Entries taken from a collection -
Lemma elem_of_build_outbounds host hosts ports i clients p :
p ∈ build_outbounds host hosts ports i clients →
∃ uc j, uc ∈ clients
  ∧ buildOutbound (resolve_endpoint host hosts ports uc).1 (resolve_endpoint host hosts ports uc).2 j = inr p.1.
Proof using Type.
revert i. induction clients as [|uc r IH]; intros i; [by intros ?%elem_of_nil|].
cbn [build_outbounds]. destruct (resolve_endpoint host hosts ports uc) as [h uc'] eqn:Er.
intros Hp. assert (p ∈ build_outbounds host hosts ports (i + 1) r ∨ buildOutbound h uc' i = inr p.1) as [Hr|Hb].
{ destruct (buildOutbound h uc' i); [by left|]. apply elem_of_cons in Hp as [->|Hp]; [by right|by left]. }
- destruct (IH _ Hr) as (uc2 & j & Hin & Hb). exists uc2, j. split; [by right|done].
- exists uc, i. split; [by left|]. by rewrite Er.
Qed.


(** ** Transports *)

Lemma map_get_copy_key k k' from m :
map_get k (copy_key k' from m) =
if String.eqb k k' then match map_get k from with Some v => Some v | None => map_get k m end
else map_get k m.
Proof using Type.
unfold copy_key. destruct (String.eqb_spec k k') as [->|Hne].
- destruct (map_get k' from); [by rewrite map_get_set_eq|done].
- destruct (map_get k' from); [by rewrite map_get_set_ne|done].
Qed.

Lemma map_get_xhttp_host_ne k server rs m :
k ≠ "host" → map_get k (xhttp_host server rs m) = map_get k m.
Proof using Type.
intros Hk. unfold xhttp_host. repeat case_match; try done; by rewrite map_get_set_ne.
Qed.
Lemma map_get_xhttp_host server rs m h :
map_get "host" server = Some h → map_get "host" (xhttp_host server rs m) = Some h.
Proof using Type. intros Hh. unfold xhttp_host. by rewrite Hh, map_get_set_eq. Qed.

Definition nested_extra (server : list (string * json)) : list (string * json) :=
match map_get "extra" server with Some (JObj se) => se | _ => [] end.

Lemma xhttp_extra_xmux server :
map_get "xmux" (xhttp_extra server) = Some (match map_get "xmux" server with Some x => x
  | None => default defaultXHTTPXMux (map_get "xmux" (nested_extra server)) end).
Proof using Type.
unfold xhttp_extra. fold (nested_extra server). cbn [foldl]. cbv zeta.
set (e := copy_key "scMinPostsIntervalMs" _ _).
assert (map_get "xmux" e = map_get "xmux" (nested_extra server)) as He
  by (unfold e; by rewrite !map_get_copy_key). clearbody e.
match goal with |- context [match ?x with Some _ => ?y | None => map_set _ _ ?y end] =>
  assert (map_get "xmux" y = map_get "xmux" (match x with Some _ => y
    | None => map_set "xPaddingBytes" (JStr defaultXHTTPPadding) y end)) as <-;
  [destruct x; [done|by rewrite map_get_set_ne]|] end.
destruct (map_get "xmux" server); [by rewrite map_get_set_eq|].
destruct (map_get "xmux" e) eqn:E; rewrite <- He; [done|by rewrite map_get_set_eq].
Qed.

Lemma xhttp_extra_padding server :
map_get "xPaddingBytes" (xhttp_extra server) = Some (match map_get "xPaddingBytes" server with Some x => x
  | None => default (JStr defaultXHTTPPadding) (map_get "xPaddingBytes" (nested_extra server)) end).
Proof using Type.
unfold xhttp_extra. fold (nested_extra server). cbn [foldl]. cbv zeta.
set (e := copy_key "scMinPostsIntervalMs" _ _).
assert (map_get "xPaddingBytes" e = match map_get "xPaddingBytes" server with Some x => Some x
  | None => map_get "xPaddingBytes" (nested_extra server) end) as He.
{ unfold e. rewrite !map_get_copy_key. simpl.
  by destruct (map_get "xPaddingBytes" server). }
clearbody e. set (e' := match map_get "xmux" server with Some _ => _ | None => _ end).
assert (map_get "xPaddingBytes" e' = map_get "xPaddingBytes" e) as He'.
{ unfold e'. destruct (map_get "xmux" server); [by rewrite map_get_set_ne|].
  destruct (map_get "xmux" e); [done|by rewrite map_get_set_ne]. }
clearbody e'. rewrite He', He.
destruct (map_get "xPaddingBytes" server); simpl; [by rewrite He', He|].
destruct (map_get "xPaddingBytes" (nested_extra server)) eqn:E; simpl;
  [by rewrite He', He|by rewrite map_get_set_eq].
Qed.

(** the fields of the XHTTP object a client gets. Only [path], [host],
  [mode] and [extra] are at the top level; [extra] always has [xmux] and
  [xPaddingBytes], the server's own values taking precedence over the
  tuned defaults (its top level over its [extra]); the host defaults to
  the REALITY server name. *)
Lemma convertXHTTPSettings_spec raw rs out :
convertXHTTPSettings raw rs = inr out →
∃ server top extra, decode d_map raw = inr server ∧ out = JObj top
  ∧ map_get "extra" top = Some (JObj extra)
  ∧ (∀ k, k ∉ ["path"; "host"; "mode"; "extra"] → map_get k top = None)
  ∧ (let srv k := map_get k (default [] server) in
     let nested k := map_get k (nested_extra (default [] server)) in
     map_get "path" top = srv "path" ∧ map_get "mode" top = srv "mode"
     ∧ (∀ h, srv "host" = Some h → map_get "host" top = Some h)
     ∧ map_get "xmux" extra = Some (match srv "xmux" with Some x => x
         | None => default defaultXHTTPXMux (nested "xmux") end)
     ∧ map_get "xPaddingBytes" extra = Some (match srv "xPaddingBytes" with Some x => x
         | None => default (JStr defaultXHTTPPadding) (nested "xPaddingBytes") end)).
Proof using Type.
unfold convertXHTTPSettings. destruct (decode d_map raw) as [e|server]; [done|].
intros [= <-]. set (srv := default [] server).
eexists server, _, (xhttp_extra srv). split; [done|]. split; [reflexivity|].
split; [by rewrite map_get_set_eq|]. split; [|cbv zeta; split_and!].
- intros k Hk. rewrite !not_elem_of_cons in Hk. destruct Hk as (K1 & K2 & K3 & K4 & _).
  rewrite map_get_set_ne, map_get_copy_key, (proj2 (String.eqb_neq _ _) K3) by done.
  rewrite map_get_xhttp_host_ne, map_get_copy_key, (proj2 (String.eqb_neq _ _) K1) by done. done.
- rewrite map_get_set_ne, map_get_copy_key by done. simpl.
  rewrite map_get_xhttp_host_ne, map_get_copy_key by done. simpl. fold srv. by destruct (map_get "path" srv).
- rewrite map_get_set_ne, map_get_copy_key by done. simpl.
  rewrite map_get_xhttp_host_ne, map_get_copy_key by done. simpl. fold srv. by destruct (map_get "mode" srv).
- intros h Hh. rewrite map_get_set_ne, map_get_copy_key by done. simpl.
  by apply map_get_xhttp_host.
- apply xhttp_extra_xmux.
- apply xhttp_extra_padding.
Qed.

(** Mux is switched on exactly for VMess and VLESS without the Vision
  flow, without VLESS encryption, without REALITY (VLESS), and over
  neither QUIC, KCP nor XHTTP. *)
Lemma shouldUseMux_iff proto flow encryption ss :
shouldUseMux proto flow encryption ss = true ↔
(proto = "vmess" ∨ (proto = "vless" ∧ ∀ s, ss = Some s → Stream_Security s ≠ "reality"))
∧ flow ≠ "xtls-rprx-vision"
∧ (TrimSpace encryption = "" ∨ TrimSpace encryption = "none")
∧ (∀ s, ss = Some s → Stream_Network s ∉ ["quic"; "kcp"; "xhttp"]).
Proof using Type.
unfold shouldUseMux.
assert (Hif : ∀ v e r n pv : bool, (if v then false else if e then false else if r then false
    else if n then false else pv) = true ↔ v = false ∧ e = false ∧ r = false ∧ n = false ∧ pv = true).
{ intros [] [] [] [] []; split; try done; intros (? & ? & ? & ? & ?); done. }
rewrite Hif, String.eqb_neq, orb_true_iff, !String.eqb_eq, !andb_false_iff, !negb_false_iff, !String.eqb_eq.
rewrite !orb_false_iff, !String.eqb_neq. split.
- intros (H1 & H2 & H3 & [[N1 N2] N3] & H5). split_and!; [|done|done|].
  + destruct H5 as [H5|H5]; [by left|right]. split; [done|]. intros s ->.
    destruct H3 as [[H3 _]|H3]; [congruence|]. by apply String.eqb_neq.
  + intros s ->. rewrite !not_elem_of_cons. apply String.eqb_neq in N1, N2, N3.
    split_and!; try done. apply not_elem_of_nil.
- intros (H1 & H2 & H3 & H4). split_and!; try done.
  + destruct H1 as [->|[-> H1]]; [by left|right]. destruct ss as [s|]; [|done].
    by apply String.eqb_neq, H1.
  + destruct ss as [s|]; [|done]. specialize (H4 s eq_refl). rewrite !not_elem_of_cons in H4.
    destruct H4 as (? & ? & ? & _). by apply String.eqb_neq.
  + destruct ss as [s|]; [|done]. specialize (H4 s eq_refl). rewrite !not_elem_of_cons in H4.
    destruct H4 as (? & ? & ? & _). by apply String.eqb_neq.
  + destruct ss as [s|]; [|done]. specialize (H4 s eq_refl). rewrite !not_elem_of_cons in H4.
    destruct H4 as (? & ? & ? & _). by apply String.eqb_neq.
  + destruct H1 as [->|[-> _]]; auto.
Qed.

How to complete this task - Out of the records, collect only those lines that contain the string "right".

Result below -
{ destruct (buildOutbound h uc' i); [by left|]. apply elem_of_cons in Hp as [->|Hp]; [by right|by left]. }
- destruct (IH _ Hr) as (uc2 & j & Hin & Hb). exists uc2, j. split; [by right|done].
  + destruct H5 as [H5|H5]; [by left|right]. split; [done|]. intros s ->.
  + destruct H1 as [->|[-> H1]]; [by left|right]. destruct ss as [s|]; [|done].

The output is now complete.